Жирные мазки красной гуашью требовали соответствующего оформления, и у меня как раз имелась красная рамка для фотографий. Даю вам честное слово, если бы вы не знали, что кистью водила рука трехлетнего ребенка, то решили бы, что это творение какого-нибудь художника-авангардиста.
35.
–Скажу откровенно, Иалу, это глупая затея! – выпучил Джим глазищи с огромными белками. – В этом квартале никогда, НИКОГДА не примут белого. По-моему, первая идея, с небоскребом, гораздо лучше. Там множество офисов престижных компаний, а значит, это сразу поставит наш лазерный центр в один ряд с ними.
Джим напрасно взывал к логике Иалу.
– Внутренний Голос подсказывает мне, что надо создавать наш центр именно в этом квартале…
-Внутренний голос тебе лжет! Иногда мне кажется, Иалу, ты забываешь, где мы живём. Мы живём с тобой в Америке, Иалу, – Джим театрально поднял вверх руку, имитируя символ Америки и провозгласил. – Свобода, гомосексуализм, феминизм, расизм!
–Расизм?
–Расизм, Иалу. Расизм. Проснись, Иалу, посмотри вокруг. Ты давно спускался в метро? Американцы бояться невзначай произнести «чернокожий». А уж случайно толкнуть? Наступил в метро на ногу – и тебя обвиняют в расизме. А уж уволил с работы! И не важно, что он лентяй, алкоголик, и вообще два дня не появляется на работе. Если, конечно, он не белокожий. А если ему посчастливилось родиться афроамериканцем- не трожь! Так-то друг Иалу. Разве это не расизм? Белокожих лишают всяческих свобод, а ты говоришь «это лучшее место для нашего центра». Там тебе и шагу ступить не дадут, не то, что открывать какие-то центры, хорошо, если при этом вообще останешься жив.
– Ты хочешь сказать, что ты не со мной? – удивился Иалу.

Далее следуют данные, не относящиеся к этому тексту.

(** X25. On a view that recomputes when its filters change, adding a
    filter under a free name narrows the filtered stage to the records of
    the data that pass the filters there were and the new one, whether or
    not the recomputation downstream throws. *)
Theorem filters_add_narrows s (arg : FilterArgument T) :
  suppressFiltering s = false ->
  In viewRecompute (filters_handlers (filters s)) ->
  filters_find (name (resolve_filter (filters s) arg)) (filters s) = None ->
  _filteredView (state_after (filters_add toStr arg s))
  = Some (filter (fun x => passes_all (filter_items (filters s)) x
                           && _predicate (resolve_filter (filters s) arg) x)
                 (_data s)).
Proof.
  intros H Hv N. unfold filters_add. unfold bind at 1. unfold get. cbv beta iota zeta.
  rewrite N. unfold bind at 1. unfold modify.
  match goal with
  | |- _filteredView (state_after (filters_raiseChanged _ ?st)) = _ =>
      destruct (@filters_raiseChanged_refilters st st H eq_refl Hv) as [_ R]
  end.
  rewrite R. simpl. f_equal. apply filter_ext. intros x.
  unfold passes_all. rewrite forallb_app. simpl. rewrite andb_true_r. reflexivity.
Qed.


(** X24. The names that [add] makes up for filters given without one can
    collide. Starting without filters, after two such filters are added
    and the first, ["0"], is removed, the collection holds the one named
    ["1"], and adding a third filter without a name throws, because the
    name made up for it is ["1"] again. This holds whether or not the
    recomputations that the three changes set off throw. *)
Theorem anonymous_names_collide s (p1 p2 p3 : Predicate T) :
  filter_items (filters s) = [] ->
  map (@name T)
      (filter_items
         (filters
            (state_after
               (filters_remove toStr (FilterNamed T "0")
                  (state_after
                     (filters_add toStr (GivenPredicate p2)
                        (state_after (filters_add toStr (GivenPredicate p1) s))))))))
  = ["1"] /\
  thrown (filters_add toStr (GivenPredicate p3)
            (state_after
               (filters_remove toStr (FilterNamed T "0")
                  (state_after
                     (filters_add toStr (GivenPredicate p2)
                        (state_after (filters_add toStr (GivenPredicate p1) s)))))))
  = Some (DuplicateNameError "1").
Proof.
  intros H.
  set (f0 := forwarding (new_CollectionViewFilter "0" p1)).
  set (f1 := forwarding (new_CollectionViewFilter "1" p2)).
  set (s1 := state_after (filters_add toStr (GivenPredicate p1) s)).
  assert (I1 : filter_items (filters s1) = [f0]).
  { assert (N : filters_find (name (resolve_filter (filters s) (GivenPredicate p1)))
                              (filters s) = None).
    { unfold filters_find. rewrite H. reflexivity. }
    unfold s1. rewrite (settings_filters (@filters_add_fresh T toStr _ s N)).
    simpl. rewrite H. reflexivity. }
  set (s2 := state_after (filters_add toStr (GivenPredicate p2) s1)).
  assert (I2 : filter_items (filters s2) = [f0; f1]).
  { assert (N : filters_find (name (resolve_filter (filters s1) (GivenPredicate p2)))
                              (filters s1) = None).
    { unfold filters_find. simpl. rewrite I1. reflexivity. }
    unfold s2. rewrite (settings_filters (@filters_add_fresh T toStr _ s1 N)).
    simpl. rewrite I1. reflexivity. }
  set (s3 := state_after (filters_remove toStr (FilterNamed T "0") s2)).
  assert (I3 : filter_items (filters s3) = [f1]).
  { assert (L : locate_filter (FilterNamed T "0") (filter_items (filters s2)) = Found 0 f0).
    { rewrite I2. reflexivity. }
    assert (U : Event.removeEventListener is_raiseChangedHandler (filter_handlers f0)
                = Some []).
    { reflexivity. }
    unfold s3. rewrite (settings_filters (@filters_remove_found T toStr _ s2 0 f0 [] L U)).
    simpl. rewrite I2. reflexivity. }
  split; [rewrite I3; reflexivity|].
  assert (F : filters_find (name (resolve_filter (filters s3) (GivenPredicate p3)))
                           (filters s3) = Some f1).
  { unfold filters_find. simpl. rewrite I3. reflexivity. }
  rewrite (@filters_add_taken T toStr _ s3 f1 F).
  simpl. rewrite I3. reflexivity.
Qed.

End Refiltering.

Section MoreOutcomes.
Variable T : Type.
Variable toStr : T -> string.
Implicit Types s : CollectionView T.

(** X27. Unless filtering is suppressed, [setData] replaces the data and
    makes the filtered stage the records of the new data that pass every
    filter, whether or not the recomputation downstream throws; the
    filters and everything else in the settings stay as they were. *)
Theorem setData_refilters s (data : list T) :
  suppressFiltering s = false ->
  settings (state_after (setData toStr data s)) = settings (set_data data s) /\
  _filteredView (state_after (setData toStr data s))
  = Some (filter (passes_all (filter_items (filters s))) data).
Proof.
  intros H. unfold setData.
  erewrite bind_returned; [|reflexivity].
  split; [apply applyFilters_settings|].
  rewrite applyFilters_filtered by exact H. reflexivity.
Qed.

Lemma find_first (A : Type) (test : A -> bool) (before after : list A) (x : A) :
  (forall y, In y before -> test y = false) ->
  test x = true ->
  find test (before ++ x :: after) = Some x.
Proof.
  intros Hb Hx. induction before as [|y before IH]; simpl.
  - rewrite Hx. reflexivity.
  - rewrite (Hb y (or_introl eq_refl)). apply IH.
    intros z Hz. apply Hb. right. exact Hz.
Qed.

(** X28. [toggleSortOrderBy] turns round the one descriptor object that
    the first matching place of the array refers to, also when later
    places match too: the array is as it was, and among the objects only
    that one changes, its direction reversed. Every place that holds the
    same object shows the reversed direction. *)
Theorem toggleSortOrderBy_flips_first_match s (expression : SortExpression T)
        (before after : list nat) (r : nat) (d : CollectionViewSortingDescriptor T) :
  descriptors (sorting s) = before ++ r :: after ->
  deref s r = Some d ->
  matches expression d = true ->
  (forall x e, In x before -> deref s x = Some e -> matches expression e = false) ->
  descriptors (sorting (state_after (toggleSortOrderBy toStr expression s)))
  = descriptors (sorting s) /\
  heap (state_after (toggleSortOrderBy toStr expression s))
  = replace_nth r (flipped d) (heap s).
Proof.
  intros E Hd Hm Hb.
  assert (F : sorting_find expression s = Some r).
  { unfold sorting_find. rewrite E. apply find_first.
    - intros y Hy. destruct (deref s y) as [e|] eqn:Ey; [|reflexivity].
      exact (Hb y e Hy Ey).
    - rewrite Hd. exact Hm. }
  assert (S : state_after (toggleSortOrderBy toStr expression s)
              = state_after (direction_set toStr r (opposite (_direction d)) s)).
  { unfold toggleSortOrderBy. unfold bind at 1. unfold get. cbv beta iota.
    rewrite F. unfold toggle. unfold bind at 1. unfold get. cbv beta iota. rewrite Hd.
    reflexivity. }
  rewrite S.
  pose proof (@direction_set_settings T toStr s r d (opposite (_direction d)) Hd) as G.
  split; [rewrite (settings_sorting G) | rewrite (settings_heap G)]; reflexivity.
Qed.

End MoreOutcomes.

(** ** The scenarios again *)

Lemma even_small_view_well_formed : well_formed even_small_view.
Proof.
  split; [|split].
  - apply NoDup_cons; [intros [H|[]]; discriminate|].
    apply NoDup_cons; [intros [] | apply NoDup_nil].
  - apply Forall_cons; [left; reflexivity|].
    apply Forall_cons; [left; reflexivity | apply Forall_nil].
  - intros r [].
Qed.

Lemma ranked_view_well_formed : well_formed ranked_view.
Proof.
  split; [|split].
  - apply NoDup_nil.
  - apply Forall_nil.
  - intros r [<-|[<-|[]]].
    + exists country_descriptor. split; [reflexivity | apply le_n].
    + exists points_descriptor. split; [reflexivity | apply le_n].
Qed.

Lemma loaded_view_reachable (T : Type) (toStr : T -> string) (data : list T) :
  reachable toStr (loaded_view toStr data).
Proof.
  exact (reachable_after (OpSetData data) (subscribed_view_reachable toStr)).
Qed.


Lemma registered_view_reachable : reachable object_toString registered_view.
Proof. apply reachable_ran. apply loaded_view_reachable. Qed.

Lemma doubled_view_reachable : reachable object_toString doubled_view.
Proof. apply reachable_ran. apply registered_view_reachable. Qed.

Lemma filters_add_appends_witness :
  filters_find "1" (filters (subscribed_view number_toString)) = None /\
  filters_count (filters numbered_view) = 1.
Proof.
  split; [reflexivity|].
  destruct (@filters_add_appends Z number_toString (subscribed_view number_toString)
              (GivenName "1" (fun n => 0 <? n)) eq_refl) as (_ & _ & H).
  exact H.
Defined.

Lemma filters_add_then_remove_witness :
  filters (state_after (filters_remove number_toString (FilterNamed Z "1") numbered_view))
  = filters (subscribed_view number_toString).
Proof.
  exact (@filters_add_then_remove Z number_toString (subscribed_view number_toString)
           "1" (fun n => 0 <? n) eq_refl).
Defined.
(** [def __init__(self, client=None)]: [client] is [None] when the caller
    does not supply it. *)
Definition client_default : value := VNone.

Definition __init__ (client : option value) : prog unit :=
  let client := default client_default client in
  perform (Swarm__init__ client);;
  perform (DBOSConfiguredInstance__init__ "openai_client").

Definition get_chat_completion (a : arguments) : prog value :=
  perform (super_get_chat_completion a).

Definition handle_tool_calls (a : arguments) : prog value :=
  perform (super_handle_tool_calls a).

Definition run (a : arguments) : prog Response :=
  response ← perform (super_run a);
  perform (pretty_print_messages (messages response));;
  mret response.

End DurableSwarm.

(** ** Running a program against the libraries *)

(** A behaviour of the two libraries.  A method of a base class receives
    [self] and may read and write its attributes as well as the world outside
    the instance ([Env]: the network, the runtime's tables, the terminal);
    [pretty_print_messages] receives the message list only. *)
Record library (Env : Type) : Type := Library_ {
  lib_Swarm_init : value -> attrs -> Env -> outcome unit * attrs * Env;
  lib_Configured_init : string -> attrs -> Env -> outcome unit * attrs * Env;
  lib_Swarm_get_chat_completion :
    arguments -> attrs -> Env -> outcome value * attrs * Env;
  lib_Swarm_handle_tool_calls :
    arguments -> attrs -> Env -> outcome value * attrs * Env;
  lib_Swarm_run : arguments -> attrs -> Env -> outcome Response * attrs * Env;
  lib_pretty_print_messages : list value -> Env -> outcome unit * Env
}.
Arguments lib_Swarm_init {Env} _.
Arguments lib_Configured_init {Env} _.
Arguments lib_Swarm_get_chat_completion {Env} _.
Arguments lib_Swarm_handle_tool_calls {Env} _.
Arguments lib_Swarm_run {Env} _.
Arguments lib_pretty_print_messages {Env} _.
(** C2 fails on the two-node graph with [alpha = 1/2] and [eps = 7/8]: both
    columns of the sparsified matrix sum to 0 and the diagonal of the result
    is not 1. *)
Lemma renormalize_no_self_loop :
  exists S TS,
    [/\ ppr (1 / 2) (T_sym path2) = Return S,
        gdc path2 (1 / 2) (7 / 8) = Return TS,
        col_sum (sparsify (7 / 8) S) ord0 = 0
      & TS ord0 ord0 != 1].
Proof.
exists path2_S, (renormalize (sparsify (7 / 8) path2_S)).
split; [exact: path2_ppr | exact: path2_gdc | exact: path2_col_sum0 |].
exact: renormalize_zero_diag (path2_col_sum0 _).
Qed.

(** The zero-sum column of the same run. *)
Lemma renormalize_zero_column_path2 :
  col_sum (sparsify (7 / 8) path2_S) ord0 = 0 /\
  [/\ forall i, renormalize (sparsify (7 / 8) path2_S) i ord0 =
                sparsify (7 / 8) path2_S i ord0 /
                col_sum (sparsify (7 / 8) path2_S) ord0,
      renormalize (sparsify (7 / 8) path2_S) ord0 ord0 != 1
    & col_sum (renormalize (sparsify (7 / 8) path2_S)) ord0 != 1].
Proof.
split; first exact: path2_col_sum0.
exact: (renormalize_zero_column (path2_col_sum0 ord0)).
Defined.

(** C3 fails on the same run: the input is valid and the first column of
    the result does not sum to 1. *)
Lemma gdc_not_column_stochastic :
  [/\ symmetric path2, nonneg path2, 0 < (1 / 2 : algR) <= 1,
      0 <= (7 / 8 : algR) < 1
    & exists2 TS, gdc path2 (1 / 2) (7 / 8) = Return TS & col_sum TS ord0 != 1].
Proof.
split; [exact: path2_sym | exact: path2_ge0 | exact: half_in_range
       | exact: threshold_in_range |].
exists (renormalize (sparsify (7 / 8) path2_S)); first exact: path2_gdc.
exact: col_sum_renormalize0 (path2_col_sum0 _).
Qed.

(** C3 as amended, on the two-node graph with [eps = 1/2]. *)
Lemma gdc_column_sums_path2 :
  [/\ nonneg path2, 0 < (1 / 2 : algR) <= 1
    & exists S TS,
        [/\ ppr (1 / 2) (T_sym path2) = Return S,
            gdc path2 (1 / 2) (1 / 2) = Return TS,
            forall j, col_sum (sparsify (1 / 2) S) j != 0 -> col_sum TS j = 1
          & 1 / 2 <= (1 / 2 : algR) -> column_stochastic TS]].
Proof.
split; [exact: path2_ge0 | exact: half_in_range |].
exact: (gdc_column_sums (1 / 2) path2_ge0 half_in_range).
Defined.

(** C5 fails on the two-node graph: with [alpha = 1] the diffusion matrix
    is returned and is not the transition operator. *)
Lemma ppr_alpha1_not_T_sym :
  exists2 S, ppr 1 (T_sym path2) = Return S & S <> T_sym path2.
Proof.
exists 1%:M; first exact: ppr_teleport.
move/matrixP/(_ ord0 (lift ord0 ord0)); rewrite path2_T_sym mxE -val_eqE /=.
by rewrite mulr0n => /eqP; rewrite lt_eqF //; lra.
Qed.

(** C6 fails on two nodes joined by an edge of weight -1: the degree of the
    first node is 0 and the transition builder returns. *)
Lemma transition_builder_zero_degree :
  [/\ D_loop_vec neg_edge 0 ord0 = 0,
      transition_builder neg_edge = Return (T_sym neg_edge)
    & forall e, transition_builder neg_edge <> Raise e].
Proof. by split=> //; exact: neg_edge_degree. Qed.
(** ** Scripted runs

    A runtime that plays back a list of model streams, one per model
    invocation, with a clock and a provider given as a function of the tool
    name.  It serves the examples and counterexamples below. *)

Module Example.

Definition noStream : LLMStream := {| chunks := []; failure := None |}.

Definition parse (text : string) : string + string :=
  if String.eqb text "{invalid"
  then inr "Expected property name or '}' in JSON at position 1"
  else inl text.

(** The world is the number of model invocations so far and the clock. *)
Definition runtime (streams : list LLMStream)
    (provider : string -> Promise (MCPToolResult string)) : Runtime :=
  {| any := string;
     World := nat * Z;
     any_truthy := fun data => negb (String.eqb data "");
     JSON_parse := parse;
     JSON_stringify := fun data => data;
     Date_now := fun w => (snd w, (fst w, snd w + 1));
     chatStream := fun w _ _ => (nth (fst w) streams noStream, (S (fst w), snd w));
     executeTool := fun w _ toolName _ => (provider toolName, w) |}.

Definition textChunk (text : string) : StreamChunk :=
  {| chunk_type := type_content; chunk_content := Some text;
     chunk_tool_call := None; chunk_error := None |}.

Definition fragment (i : Z) (id name arguments : option string)
  : ToolCallDelta :=
  {| d_index := i; d_id := id; d_type := Some function;
     d_function := Some {| df_name := name; df_arguments := arguments |} |}.

Definition callChunk (i : Z) (id name arguments : option string)
  : StreamChunk :=
  {| chunk_type := type_tool_call; chunk_content := None;
     chunk_tool_call := Some (OneDelta (fragment i id name arguments));
     chunk_error := None |}.

(** A turn that asks for [get_steps] with the given argument text. *)
Definition toolTurn (arguments : string) : LLMStream :=
  {| chunks := [callChunk 0 (Some "call_1") (Some "get_steps") (Some arguments)];
     failure := None |}.

(** A turn that answers in plain text. *)
Definition finalTurn : LLMStream :=
  {| chunks := [textChunk "You walked "; textChunk "42 steps."];
     failure := None |}.

(** A turn with a tool-call event whose fragment carries no id. *)
Definition namelessTurn : LLMStream :=
  {| chunks := [callChunk 0 None (Some "get_steps") (Some "{}")];
     failure := None |}.

Definition steps : MCPToolResult string :=
  {| result_content :=
       [{| item_type := "text"; item_text := Some "42"; item_data := None |}];
     isError := None |}.

Definition quick : string -> Promise (MCPToolResult string) :=
  fun _ => Settles 5 (Fulfilled steps).

Definition stuck : string -> Promise (MCPToolResult string) :=
  fun _ => Pending.

(** A result that reports an error of the tool. *)
Definition rateLimited : MCPToolResult string :=
  {| result_content :=
       [{| item_type := "text"; item_text := Some "Rate limit exceeded";
           item_data := None |}];
     isError := Some true |}.

Definition refusing : string -> Promise (MCPToolResult string) :=
  fun _ => Settles 5 (Fulfilled rateLimited).

Definition tools : list (MCPTool string) :=
  [{| name := "get_steps"; description := "Daily steps";
      inputSchema := "{}"; serverId := "garmin" |}].

Definition hello : Message :=
  {| role := user; content := "How many steps?"; tool_calls := None;
     tool_call_id := None; timestamp := 0 |}.

(** The caller's array is at reference 1. *)
Definition messages : loc := 1%positive.
Definition store : gmap loc (list Message) := {[ messages := [hello] ]}.
Definition start : nat * Z := (0%nat, 1000).

Definition getSteps (arguments : string) : ToolCall :=
  {| tc_id := "call_1"; tc_type := function;
     tc_function := {| fn_name := "get_steps"; fn_arguments := arguments |} |}.

(** Two fragments for index 0 that carry different ids; the second one
    carries an empty name. *)
Definition twoIds : list ToolCallDelta :=
  [fragment 0 (Some "call_a") (Some "get_steps") None;
   fragment 0 (Some "call_b") (Some "") (Some "{}")].

(** The same fragments of two indices, delivered in two interleavings. *)
Definition oneThenZero : list ToolCallDelta :=
  [fragment 1 (Some "call_b") (Some "get_sleep") None;
   fragment 0 (Some "call_a") (Some "get_steps") None].

Definition zeroThenOne : list ToolCallDelta :=
  [fragment 0 (Some "call_a") (Some "get_steps") None;
   fragment 1 (Some "call_b") (Some "get_sleep") None].

(** The scripts of the examples. *)
Definition tenToolTurns : Runtime :=
  runtime (repeat (toolTurn "{}") 10) quick.

Definition answerOnTenth : Runtime :=
  runtime (repeat (toolTurn "{}") 9 ++ [finalTurn]) quick.

Definition answerAtOnce : Runtime := runtime [finalTurn] quick.

Definition oneCall : Runtime := runtime [toolTurn "{}"; finalTurn] quick.

Definition badArguments : Runtime :=
  runtime [toolTurn "{invalid"; finalTurn] quick.

Definition nameless : Runtime := runtime [namelessTurn; finalTurn] quick.

Definition neverAnswers : Runtime := runtime [toolTurn "{}"; finalTurn] stuck.

Definition errorResult : Runtime :=
  runtime [toolTurn "{}"; finalTurn] refusing.

End Example.

(** ** Further observations *)

Definition isToolEvent (e : Event) : bool :=
  match e with
  | EvToolExecutionStart _ _ | EvToolExecutionResult _ _ _ => true
  | _ => false
  end.

(** A chunk that [accumulateStreamingResponse] acts on: a text event or a
    tool-call event. *)
Definition relevant (chunk : StreamChunk) : bool :=
  bool_decide (is_Some (contentEvent chunk))
  || bool_decide (is_Some (toolCallEvent chunk)).

(** A call with nothing missing. *)
Definition wellFormed (c : ToolCall) : Prop :=
  tc_id c ≠ "" ∧ fn_name (tc_function c) ≠ ""
  ∧ fn_arguments (tc_function c) ≠ "".

(** A stretch of transcript as the orchestrator appends it: assistant
    messages, each one that carries tool calls followed at once by the
    tool messages answering its calls, one per call and in order. *)
Inductive Answered : list Message -> Prop :=
  | answered_nil : Answered []
  | answered_plain a rest :
      role a = assistant -> tool_calls a = None ->
      Answered rest -> Answered (a :: rest)
  | answered_calls a calls replies rest :
      role a = assistant -> tool_calls a = Some calls -> calls ≠ [] ->
      Forall2 answers calls replies ->
      Answered rest -> Answered (a :: replies ++ rest).

Section MoreObservations.
Context `{Runtime}.

(** The transcripts handed to the model, one per model invocation. *)
Definition modelHistories (t : list Interaction) : list (list Message) :=
  omap (fun i => match i with
                 | CalledChatStream history _ _ => Some history
                 | _ => None
                 end) t.

(** The tool catalogs handed to the model. *)
Definition modelCatalogs (t : list Interaction) : list (list (MCPTool any)) :=
  omap (fun i => match i with
                 | CalledChatStream _ tools _ => Some tools
                 | _ => None
                 end) t.

(** Each pass starts from the transcript the previous one left. *)
Fixpoint Histories (history : list Message) (turns : list Turn) : Prop :=
  match turns with
  | [] => True
  | t :: rest =>
      turn_history t = history
      ∧ Histories (history ++ turn_messages t) rest
  end.

End MoreObservations.

Module MoreExamples.

(** A call to a tool that is not in the catalog. *)
Definition getSleep : ToolCall :=
  {| tc_id := "call_2"; tc_type := function;
     tc_function := {| fn_name := "get_sleep"; fn_arguments := "{invalid" |} |}.

(** A stream that breaks after its first text chunk. *)
Definition brokenTurn : LLMStream :=
  {| chunks := [Example.textChunk "Let me "];
     failure := Some "Cannot reach LLM endpoint" |}.

Definition broken : Runtime :=
  Example.runtime [Example.toolTurn "{}"; brokenTurn] Example.quick.

(** A chunk of type [error]. *)
Definition errorChunk : StreamChunk :=
  {| chunk_type := type_error; chunk_content := None;
     chunk_tool_call := None; chunk_error := Some "upstream failure" |}.

Definition twoTexts : MCPToolResult string :=
  {| result_content :=
       [{| item_type := "text"; item_text := Some "Steps: 42";
           item_data := None |};
        {| item_type := "image"; item_text := None; item_data := None |};
        {| item_type := "resource"; item_text := None;
           item_data := Some "{ distance: 3 }" |}];
     isError := Some true |}.

End MoreExamples.

(** * Proofs *)

(** ** The insertion-ordered map *)

Lemma Map_get_set_eq {V} (m : list (Z * V)) k v :
  Map_get (Map_set m k v) k = Some v.
Proof.
  induction m as [|[k' v'] m IH]; simpl.
  - by rewrite Z.eqb_refl.
  - destruct (Z.eqb k' k) eqn:E; simpl.
    + by rewrite Z.eqb_refl.
    + by rewrite E.
Qed.
(** The first pass: one symbol per chunk, in stream order, and a local
    symbol for exactly the fingerprints that are not global. *)
Lemma pass1_spec (chunks : list bytes) :
  let st := pass1 short_hash hash_to_sym chunks in
  p1_sequence st
  = map (fun c => symbol_of hash_to_sym (short_hash c)) chunks
  /\ p1_total st = List.length chunks
  /\ NoDup (dict_keys (p1_local st))
  /\ (forall h s, dict_get (p1_local st) h = Some s ->
        s = ("L" ++ h)%string
        /\ dict_get hash_to_sym h = None
        /\ In h (map short_hash chunks))
  /\ (forall c, In c chunks ->
        dict_get hash_to_sym (short_hash c) = None ->
        dict_get (p1_local st) (short_hash c)
        = Some ("L" ++ short_hash c)%string).
Proof.
  induction chunks as [ | c cs IH] using rev_ind.
  - simpl. split; [ reflexivity | ]. split; [ reflexivity | ].
    split; [ constructor | ]. split; [ discriminate | contradiction ].
  - unfold pass1 in *. rewrite fold_left_app. cbn [fold_left].
    set (st := fold_left (pass1_step short_hash hash_to_sym) cs
                 {| p1_sequence := []; p1_local := []; p1_total := 0 |}) in *.
    cbn zeta in IH. destruct IH as (Hseq & Htot & Hnd & Hloc & Hall).
    assert (Hmono : forall h, In h (map short_hash cs) ->
                    In h (map short_hash (cs ++ [c]))).
    { intros h Hin. rewrite map_app. apply in_app_iff. now left. }
    assert (Hlast : In (short_hash c) (map short_hash (cs ++ [c]))).
    { rewrite map_app. apply in_app_iff. right. now left. }
    rewrite map_app, length_app. cbn [map List.length].
    unfold pass1_step, symbol_of at 2.
    destruct (dict_get hash_to_sym (short_hash c)) as [g | ] eqn:Hg.
    + cbn [p1_sequence p1_local p1_total].
      split; [ now rewrite Hseq | ]. split; [ lia | ].
      split; [ assumption | ]. split.
      * intros h s Hs. destruct (Hloc h s Hs) as (-> & Hn & Hin). auto.
      * intros c' Hin Hn. apply in_app_iff in Hin.
        destruct Hin as [Hin | [<- | []]]; [ now apply Hall | congruence ].
    + destruct (dict_get (p1_local st) (short_hash c)) as [s | ] eqn:Hl.
      * cbn [p1_sequence p1_local p1_total].
        destruct (Hloc _ _ Hl) as (-> & _ & _).
        split; [ now rewrite Hseq | ]. split; [ lia | ].
        split; [ assumption | ]. split.
        -- intros h s Hs. destruct (Hloc h s Hs) as (-> & Hn & Hin). auto.
        -- intros c' Hin Hn. apply in_app_iff in Hin.
           destruct Hin as [Hin | [<- | []]]; [ now apply Hall | assumption ].
      * cbn [p1_sequence p1_local p1_total].
        split; [ now rewrite Hseq | ]. split; [ lia | ].
        split; [ now apply dict_set_keys_NoDup | ]. split.
        -- intros h s.
           destruct (string_dec (short_hash c) h) as [<- | Hne].
           ++ rewrite dict_get_set_same. intros [= <-]. auto.
           ++ rewrite dict_get_set_other by assumption.
              intros Hs. destruct (Hloc h s Hs) as (-> & Hn & Hin). auto.
        -- intros c' Hin Hn.
           destruct (string_dec (short_hash c) (short_hash c')) as [<- | Hne].
           ++ now rewrite dict_get_set_same.
           ++ rewrite dict_get_set_other by assumption.
              apply in_app_iff in Hin.
              destruct Hin as [Hin | [<- | []]];
                [ now apply Hall | congruence ].
Qed.
End DictionaryManager.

– Уф! – Джим даже вытер со лба испарину от перспективы появиться в злополучном квартале.– Я говорю не о том. Свобода ваша окаменевшая, неестественная, трибунная, разве это на эффект и рассчитанная, как сама статуя Свободы. Только и слышишь на каждом шагу «свободу тем, свободу тем и этим свободу». А много ли знают любители помахать транспарантами на демонстрациях об истинной свободе? Свобода – это ветер, солнце и цветы, но много ли ты видел, мой бледнолицый брат, феминисток, которые выходят на центральные улицы города с криками: «Ветер, солнце и цветы – женщинам!» ??? Об истинной свободе не кричат. О ней молчат. Скажи мне, например, бледнолицый брат Иалу, кто истинные хозяева Америки: разве не её коренные жители?– вопрос был задан исключительно для привлечения внимания к проблеме и не предполагал ответа. – Правильно, Иалу. Мы! Индейцы. И здесь должны были быть не уродливые каменные многоэтажные громадины, пронизывающие небо, а птицы, деревья, и бабочки. Вот скажи мне, Иалу, положа руку на сердце, много ты знаешь чернокожих врачей? То-то же! (Ответа снова не требовалось). Вот ты говоришь, лазерный центр. Высокие, – Джим поднял вверх указательный палец, протянув букву «о», технологии. – Всё вы, белые, любите большое и высокое. Высокие дома, высокие медицинские технологии. А не от высокого ли, я тебя спрашиваю, Иалу, все болезни цивилизации? Надо быть ближе к земле и лечиться тем, что дарит земля, поэтому лучшими врачами во все времена были и остаются индейцы, и никакие бумажки-дипломы нам не нужны.